When he walked up on stage at the St. John’s Convention Centre on the night of May 17, 2017 to accept his award, Brian Chafe began by conceding, “I’m not great at this stuff.”

As had been the case back in Hangar 1 on November 12, 2014, however, Chafe need not have worried.

Graciously deflecting attention to PAL’s leadership team “at tables 30 and 58—the true leaders that drive our business,” he spoke about his own personal mantra, learned at the feet of Gus Ollerhead. “I know I’m not just responsible for over 800 employees. I am really responsible for them and their families, which makes somewhere between 2,400 and 3,000 people I feel accountability to. In tough times, that has kept me up at night.”

Following his short speech, Chafe sat down for a brief on-stage interview with the evening’s emcee, comedian Mark Critch. It was intended to be a light, friendly interview with softball, occasionally humorous questions. Chafe handled himself well enough, but it was clear there were moments—Critch’s interview itself, for example—when Chafe wished he could simply return to being that private person he had once been.

Coming to the end, Critch asked him what had been his biggest challenge as a CEO.

Brian Chafe didn’t hesitate. “This could be it,” he answered with a smile.

Not even close.

Celebrity emcee Mark Critch giving Atlantic Business Magazine’s 2017 CEO of the Year Brian Chafe (CEO, PAL Group) the 22 Minutes treatment, with a fun and informative impromptu interview at the awards gala

On joining PAL… “I didn’t realize the challenge it would be to build a successful company in Newfoundland in those tough economic times.
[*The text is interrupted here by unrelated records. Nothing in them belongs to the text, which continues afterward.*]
(* ===== verification/Ownership.v ===== *)
(** * Construction and destruction

    A new operation gets timers that nothing else uses and enters [m_ops] and the
    list of its type; a destroyed one gives back its packet identifier and its
    timers.  [opComplete] and the allocations of the client are sequences of
    these steps. *)

From S2P Require Import Prelude SortedVec Config Protocol PacketId TimerMgr State Lifecycle Invariant.
From S2P Require Import Objects.

(** ** Timers of an operation under construction or destruction *)

Lemma TimerInv_start sh mgr a T :
  TimerInv sh mgr → sh !! a = None → TimerInv (<[a := MkShape T 0 []]> sh) mgr.
Proof.
  intros [Hok Hh Hi Hn Ho Ha] Hfresh.
  assert (∀ b x, <[a := MkShape T 0 []]> sh !! b = Some x →
    sh !! b = Some x ∨ sh_timers x = []) as Hback.
  { intros b x. rewrite lookup_insert. case_decide; [intros [= <-]; by right | by left]. }
  assert (∀ b x, sh !! b = Some x → <[a := MkShape T 0 []]> sh !! b = Some x) as Hforth.
  { intros b x Hb. rewrite lookup_insert_ne; [done | congruence]. }
  split; [done| | | | |].
  - intros b x i Hb Hin. destruct (Hback _ _ Hb) as [|E]; [eauto|]. rewrite E in Hin. set_solver.
  - intros b c x y i Hb Hc Hib Hic.
    destruct (Hback _ _ Hb) as [|E]; [|rewrite E in Hib; set_solver].
    destruct (Hback _ _ Hc) as [|E]; [|rewrite E in Hic; set_solver]. eauto.
  - intros b x Hb. destruct (Hback _ _ Hb) as [|E]; [eauto | rewrite E; constructor].
  - intros i Hal. destruct (Ho i Hal) as (b & x & Hb & Hin). eauto.
  - intros i info cb Hl Hcb. destruct (Ha i info cb Hl Hcb) as (x & Hx & ?). eauto.
Qed.

Lemma TimerInv_end sh mgr a T p :
  TimerInv (<[a := MkShape T p []]> sh) mgr → TimerInv (delete a sh) mgr.
Proof.
  intros [Hok Hh Hi Hn Ho Ha].
  assert (∀ b x, delete a sh !! b = Some x → <[a := MkShape T p []]> sh !! b = Some x) as Hforth.
  { intros b x [Hne Hb]%lookup_delete_Some. by rewrite lookup_insert_ne. }
  assert (∀ b x i, <[a := MkShape T p []]> sh !! b = Some x → Some i ∈ sh_timers x →
    delete a sh !! b = Some x) as Hback.
  { intros b x i. rewrite lookup_insert. case_decide; [intros [= <-]; set_solver|].
    intros Hb _. by rewrite lookup_delete_ne. }
  split; [done| | | | |].
  - eauto.
  - eauto.
  - eauto.
  - intros i Hal. destruct (Ho i Hal) as (b & x & Hb & Hin). eauto.
  - intros i info cb Hl Hcb. destruct (Ha i info cb Hl Hcb) as (x & Hx & ? & ?). eauto.
Qed.

(** The allocated timer goes to the operation at [a]. *)
Lemma TimerInv_alloc sh mgr mgr' a T p l i :
  TimerInv (<[a := MkShape T p l]> sh) mgr → allocated_from mgr mgr' i →
  TimerInv (<[a := MkShape T p (Some i :: l)]> sh) mgr'.
Proof.
  intros [Hok Hh Hi Hn Ho Ha] (Hok' & Hfree & Hidx & Hother).
  set (sh0 := <[a := MkShape T p l]> sh) in *.
  set (sh1 := <[a := MkShape T p (Some i :: l)]> sh).
  assert (∀ j, is_allocated mgr' j ↔ j = i ∨ is_allocated mgr j) as Hal.
  { intros j. unfold is_allocated. destruct (decide (j = i)) as [->|Hj].
    - rewrite Hidx. naive_solver.
    - rewrite (Hother j Hj). naive_solver. }
  assert (∀ b x j, sh1 !! b = Some x → Some j ∈ sh_timers x →
    (j = i ∧ b = a) ∨ (∃ x0, sh0 !! b = Some x0 ∧ Some j ∈ sh_timers x0)) as Hback.
  { intros b x j. unfold sh0, sh1. rewrite !lookup_insert. case_decide; [|eauto].
    intros [= <-]. simpl. intros [[= <-]|Hin]%elem_of_cons; [by left|]. right. eauto. }
  assert (∀ b x, sh0 !! b = Some x → ∃ x1, sh1 !! b = Some x1 ∧ sh_type x1 = sh_type x ∧
    (∀ t, t ∈ sh_timers x → t ∈ sh_timers x1)) as Hforth.
  { intros b x. unfold sh0, sh1. rewrite !lookup_insert. case_decide; [|eauto].
    intros [= <-]. eexists. split; [done|]. simpl. set_solver. }
  split; [done| | | | |].
  - intros b x j Hb Hin. apply Hal. destruct (Hback _ _ _ Hb Hin) as [[-> _]|(x0 & ? & ?)]; eauto.
  - intros b c x y j Hb Hc Hib Hic.
    destruct (Hback _ _ _ Hb Hib) as [[Ej ->]|(x0 & Hb0 & ?)],
      (Hback _ _ _ Hc Hic) as [[Ej' ->]|(y0 & Hc0 & ?)]; [done| | |by eapply Hi];
      destruct Hfree; subst j; eauto.
  - intros b x. unfold sh1. rewrite lookup_insert. case_decide as Hb.
    + intros [= <-]. simpl. constructor.
      * intros Hin. destruct Hfree. apply (Hh a (MkShape T p l)); [apply lookup_insert_eq|].
        simpl. apply list_elem_of_omap in Hin as (t & Ht & E). simpl in E. by subst t.
      * apply (Hn a (MkShape T p l)), lookup_insert_eq.
    + intros Hx. apply (Hn b). unfold sh0. by rewrite lookup_insert_ne.
  - intros j [->|Hj]%Hal.
    + exists a, (MkShape T p (Some i :: l)). split; [apply lookup_insert_eq | simpl; set_solver].
    + destruct (Ho j Hj) as (b & x & Hb & Hin). destruct (Hforth _ _ Hb) as (x1 & ? & _ & ?). eauto.
  - intros j info cb Hl Hcb. destruct (decide (j = i)) as [->|Hj].
    + rewrite Hidx in Hl. by simplify_eq.
    + rewrite (Hother j Hj) in Hl. destruct (Ha j info cb Hl Hcb) as (x & Hx & HT & Hin).
      destruct (Hforth _ _ Hx) as (x1 & ? & ? & ?). exists x1. split; [done|]. split; [congruence | auto].
Qed.

Lemma TimerInv_none sh mgr a T p l :
  TimerInv (<[a := MkShape T p l]> sh) mgr ↔ TimerInv (<[a := MkShape T p (None :: l)]> sh) mgr.
Proof.
  assert (∀ l l', (∀ i, Some i ∈ l ↔ Some i ∈ l') → omap id l = omap id l' →
    TimerInv (<[a := MkShape T p l]> sh) mgr → TimerInv (<[a := MkShape T p l']> sh) mgr) as Hgen.
  { clear l. intros l l' Hel Hom [Hok Hh Hi Hn Ho Ha].
    assert (∀ b x, <[a := MkShape T p l']> sh !! b = Some x → ∃ x0,
      <[a := MkShape T p l]> sh !! b = Some x0 ∧ sh_type x0 = sh_type x ∧
      omap id (sh_timers x0) = omap id (sh_timers x) ∧
      (∀ i, Some i ∈ sh_timers x0 ↔ Some i ∈ sh_timers x)) as Hback.
    { intros b x. rewrite !lookup_insert. case_decide; [intros [= <-]|]; eexists; split; done. }
    assert (∀ b x, <[a := MkShape T p l]> sh !! b = Some x → ∃ x0,
      <[a := MkShape T p l']> sh !! b = Some x0 ∧ sh_type x0 = sh_type x ∧
      (∀ i, Some i ∈ sh_timers x0 ↔ Some i ∈ sh_timers x)) as Hforth.
    { intros b x. rewrite !lookup_insert. case_decide; [intros [= <-]|]; eexists; split; done. }
    split; [done| | | | |].
    - intros b x i Hb Hin. destruct (Hback _ _ Hb) as (x0 & ? & _ & _ & E). apply E in Hin. eauto.
    - intros b c x y i Hb Hc Hib Hic. destruct (Hback _ _ Hb) as (x0 & ? & _ & _ & E).
      destruct (Hback _ _ Hc) as (y0 & ? & _ & _ & E'). apply E in Hib. apply E' in Hic. eauto.
    - intros b x Hb. destruct (Hback _ _ Hb) as (x0 & ? & _ & <- & _). eauto.
    - intros i Hal. destruct (Ho i Hal) as (b & x & Hb & Hin).
      destruct (Hforth _ _ Hb) as (x0 & ? & _ & E). apply E in Hin. eauto.
    - intros i info cb Hl Hcb. destruct (Ha i info cb Hl Hcb) as (x & Hx & HT & Hin).
      destruct (Hforth _ _ Hx) as (x0 & ? & ET & E). apply E in Hin. exists x0.
      by rewrite ET. }
  split; apply Hgen; try done; set_solver.
Qed.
It was the toughest environment for an aviation company.”

Culture shock… “Gus (Ollerhead, former owner, PAL Group) is a very private person. I’m very much that way too. Now suddenly, we were going to be a public company that reported and was reported on. We had to embrace that, including me personally.”

Moving target… “The ownership was unwavering. We were never going to fail. The owners instilled that in me, in a lot of us, and built a foundation. Gus (Ollerhead, former owner, PAL Group) would set the goalposts, and as soon as I got close, he would move them. He became my mentor.”

The most important quality for a leader to have… “The ability to listen and connect with others: leaders have to do less talking and more listening to understand where others are coming from. You don’t have to always agree but you do have to understand and empathize. You hire smart people for their talents and abilities so you need to harness that and listen carefully. To plan and execute successfully, you have to get alignment—you have to ensure everyone is in the same boat and rowing in the same direction!”

Serious business… “I know I’m not just responsible for over 800 employees. I am really responsible for them and their families, which makes somewhere between 2,400 and 3,000 people I feel accountability to. In tough times, that has kept me up at night.”

What he loves about his job… “There’s something new every day. You’re building, you’re looking for the future. I always wanted to be involved in developing strategy, dreaming of what we could be.”